When I was leaving home for a language learning center, something inside my mind was trying to tell me to walk instead of taking a bus or I would be late for the class. I might be too tired to walk so I chose the bus, and then I was late.

Given that situation, is it formal to use "hunch" in the following sentence?

A hunch was trying to stop me from taking a bus to the English learning center.

Or using the sixth sense is better?

  • 15
    hunch sounds OK to my AmE ear. But with "have", as James K has worded it: "I had a hunch that taking the bus would make me late". Hunches don't tend to be actors who "try" to do things. May 7 '17 at 22:00
  • It kind of depends. Was the "something inside [your] mind" based on evidence? Something like the fact that the bus always takes at least a little bit longer than walking and you had already left later than usual, or the fact that the bus slows down in the rain and a big storm was due to hit? Or is the bus almost always faster, but you just "had a feeling" that that time it wouldn't be, without any evidence that you can identify?
    – 1006a
    May 8 '17 at 17:55

A "hunch" doesn't seem like quite the right word here.

It would be possible to say "I had a hunch that, if I took the bus I would be late."

A simple word to use instead might be "feeling": "I had a feeling that I should avoid the bus". Or if you want quite formal: "I had a premonition that if I took the bus I'd be late." The word "intuition" is another possibility. I would prefer these to "sixth sense" in this context.

  • 1
    doesn't premonition imply there was some other clue which gave me that feeling in the first place? In this case the OP has no other reason except her own feelings
    – user13267
    May 8 '17 at 0:12
  • 2
    @user13267 It seems to me the meaning of premonition is not what you think. dictionary.com/browse/premonition -- "He had a vague premonition of danger."
    – David K
    May 8 '17 at 1:01
  • Premonition is wrong here. May 8 '17 at 12:23
  • Feeling is the most appropriate word that I would use. May 10 '17 at 7:47

To add onto the good answers people have already given, I wanted to address the general form of these types of sentences. As Tᴚoɯɐuo already mentioned, hunches are not actors who try to make you do things, but merely inform you. This is true of any of the other words or phrase you may use instead. You can see that in James K's example:

I had a hunch that if I took the bus I would be late.

In this example you can see that hunch has been changed to merely inform your decision-making, rather than actively make the decision by stopping you. However, other feelings and emotions can take a more active role. Something like:

My fear was trying to stop me from entering the building.

Fear makes more sense in this sentence because the effects of fear on a person are more involuntary and out of a person's control.

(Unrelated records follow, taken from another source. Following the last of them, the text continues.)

(** ** Day after day *)

Lemma next_day_date d : a_date d -> a_date (next_day d).
Proof.
  destruct d as [y m dd]. unfold a_date, next_day. cbn [year month day]. intros [Hm Hd].
  destruct (Z.ltb_spec dd (month_days y m)); cbn [year month day]; [lia|].
  destruct (Z.ltb_spec m 12); cbn [year month day]; (split; [lia|]).
  - unfold month_days. repeat destruct (_ =? _); cbn; try lia; destruct (leap y); lia.
  - cbn. lia.
Qed.

Lemma leap_day y : y / 4 - y / 100 + y / 400 = (y - 1) / 4 - (y - 1) / 100 + (y - 1) / 400 + (if leap y then 1 else 0).
Proof.
  destruct (leap y) eqn:L; [apply leap_true in L; dlia|].
  assert (y mod 4 <> 0 \/ y mod 100 = 0 /\ y mod 400 <> 0).
  { destruct (decide (y mod 4 = 0)); [|by left]. right. destruct (decide (y mod 100 = 0)), (decide (y mod 400 = 0)); try done;
      exfalso; rewrite <- not_true_iff_false, leap_true in L; tauto. }
  dlia.
Qed.

Lemma next_day_number d : a_date d -> day_number (next_day d) = day_number d + 1.
Proof.
  destruct d as [y m dd]. unfold a_date, next_day. cbn [year month day]. intros [Hm Hd].
  destruct (Z.ltb_spec dd (month_days y m)) as [Hlt|Hge].
  { unfold day_number, day_of_year, march_year, march_month. cbn [year month day]. lia. }
  assert (dd = month_days y m) as -> by lia. clear Hd Hge. unfold day_number, day_of_year.
  pose proof (leap_day (y + 4800)) as L. rewrite leap_shift in L. replace (y + 4800 - 1) with (y + 4799) in L by lia.
  pattern m. apply month_cases; [done|..]; unfold march_year, march_month, month_days;
    repeat match goal with |- context [Z.pos ?a + 1] =>
      let v := eval compute in (Z.pos a + 1) in change (Z.pos a + 1) with v end;
    cbn -[Z.div Z.add Z.mul leap]; try (replace (y + 1 + 4799) with (y + 4800) by lia);
    assert (y + 4800 = y + 4799 + 1) as Y by lia; generalize dependent (y + 4800); generalize dependent (y + 4799);
    repeat match goal with |- context [(153 * ?a + 2) / 5] =>
      let v := eval compute in ((153 * a + 2) / 5) in change ((153 * a + 2) / 5) with v end;
    intros; try destruct (leap y); lia.
Qed.

(** So there is a date for every day. *)
Lemma every_day (n : nat) : exists d, a_date d /\ (-4799 <= year d \/ year d = -4800 /\ 3 <= month d) /\ day_number d = Z.of_nat n - 32044.
Proof.
  induction n as [|n (d & V & R & E)].
  - exists {| year := -4800; month := 3; day := 1 |}. split; [|split; [|done]]; unfold a_date; cbn; lia.
  - exists (next_day d). split; [by apply next_day_date|]. rewrite next_day_number, E by done. split; [|lia].
    destruct d as [y m dd]. unfold next_day. cbn [year month day] in *.
    destruct (_ <? _); [done|]. destruct (_ <? _); cbn [year month]; lia.
Qed.

Lemma day_date j : -32044 <= j <= 533000000 -> exists d, a_date d /\ in_range d /\ day_number d = j.
Proof.
  intros Hj. destruct (every_day (Z.to_nat (j + 32044))) as (d & V & R & E). exists d. split; [done|]. split; [|lia].
  split; [done|]. destruct (decide (year d <= 1460000)) as [|Hy]; [done|]. exfalso.
  (* the day after the year 1460000 is beyond *)
  assert (0 <= day_of_year d) as Hd.
  { destruct V as [Hm Hd]. unfold day_of_year, march_month. destruct (Z.leb_spec (month d) 2); dlia. }
  assert (1464799 < march_year d) as Hm by (unfold march_year; destruct (_ <=? _); lia).
  unfold day_number in E. clear - Hd Hm E Hj. generalize dependent (march_year d). intros y Hm E. dlia.
Qed.

(** The calendar. A date and its Julian day number determine each other: for every date from
    March of 4801 BC to the year 1460000 the number is computed without overflow, it is turned
    back into that date, and the number of the next day, by the rules for the lengths of months
    and for leap years, is one more; and every number in between is that of a date. *)
Theorem calendar_exact :
  (forall d, a_date d -> in_range d -> exists j, getJulianDayNumber (year d) (month d) (day d) = Ok j
     /\ getYearMonthDay j = Ok d
     /\ (in_range (next_day d) -> getJulianDayNumber (year (next_day d)) (month (next_day d)) (day (next_day d)) = Ok (j + 1)))
  /\ (forall j, -32044 <= j <= 533000000 -> exists d, a_date d /\ in_range d
     /\ getYearMonthDay j = Ok d /\ getJulianDayNumber (year d) (month d) (day d) = Ok j)
  /\ getJulianDayNumber 1970 1 1 = Ok kJulianDayOf1970_01_01.
Proof.
  split; [|split; [|done]].
  - intros d V R. exists (day_number d). split; [by apply getJulianDayNumber_ok|]. split; [by apply getYearMonthDay_ok|].
    intros R'. rewrite getJulianDayNumber_ok, next_day_number by (done || by apply next_day_date). done.
  - intros j Hj. destruct (day_date j Hj) as (d & V & R & <-). exists d. do 2 (split; [done|]).
    split; [by apply getYearMonthDay_ok|by apply getJulianDayNumber_ok].
Qed.

(** The first of January 1970 was a Thursday, and 2038 ends on a Friday. *)
Lemma calendar_exact_witness :
  (exists j, getJulianDayNumber 2024 2 28 = Ok j /\ getJulianDayNumber 2024 2 29 = Ok (j + 1) /\ getYearMonthDay j = Ok {| year := 2024; month := 2; day := 28 |})
  /\ weekDay kJulianDayOf1970_01_01 = Ok 4.
Proof.
  split; [|reflexivity]. destruct calendar_exact as (C & _).
  destruct (C {| year := 2024; month := 2; day := 28 |}) as (j & E & Y & N).
  - split; apply (bool_decide_unpack _); vm_compute; exact I.
  - apply (bool_decide_unpack _). vm_compute. exact I.
  - exists j. split; [exact E|]. split; [|exact Y]. apply N. apply (bool_decide_unpack _). vm_compute. exact I.
Defined.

  • I don't think the comma in your first blockquote is correct. May 8 '17 at 12:23
  • It was copied directly from James K's post; I didn't want to misrepresent it but I agree that the comma is unnecessary. May 8 '17 at 12:28

Try gut feeling

A gut feeling was trying to stop me from taking a bus to the English learning center.

Or alternatively intuition might be correct too

My intuition was telling me to walk instead of taking the bus.

  • 1
    ... and 'instinct'.
    – mcalex
    May 8 '17 at 11:58
  • 3
    Normally, you'd say "My gut was telling me to..." As it stands, your example is completely unidiomatic if not outright wrong. May 8 '17 at 12:24

I think I would say:

Something told me not to take the bus to the English learning center.

"Something told me" is an expression for the feeling you described -- when an instinct tells you something is true or that you should act in a certain way, even though you have no concrete reason for doing so. You might also use it like:

He said he was at school, but something tells me he was at the movies with his friends.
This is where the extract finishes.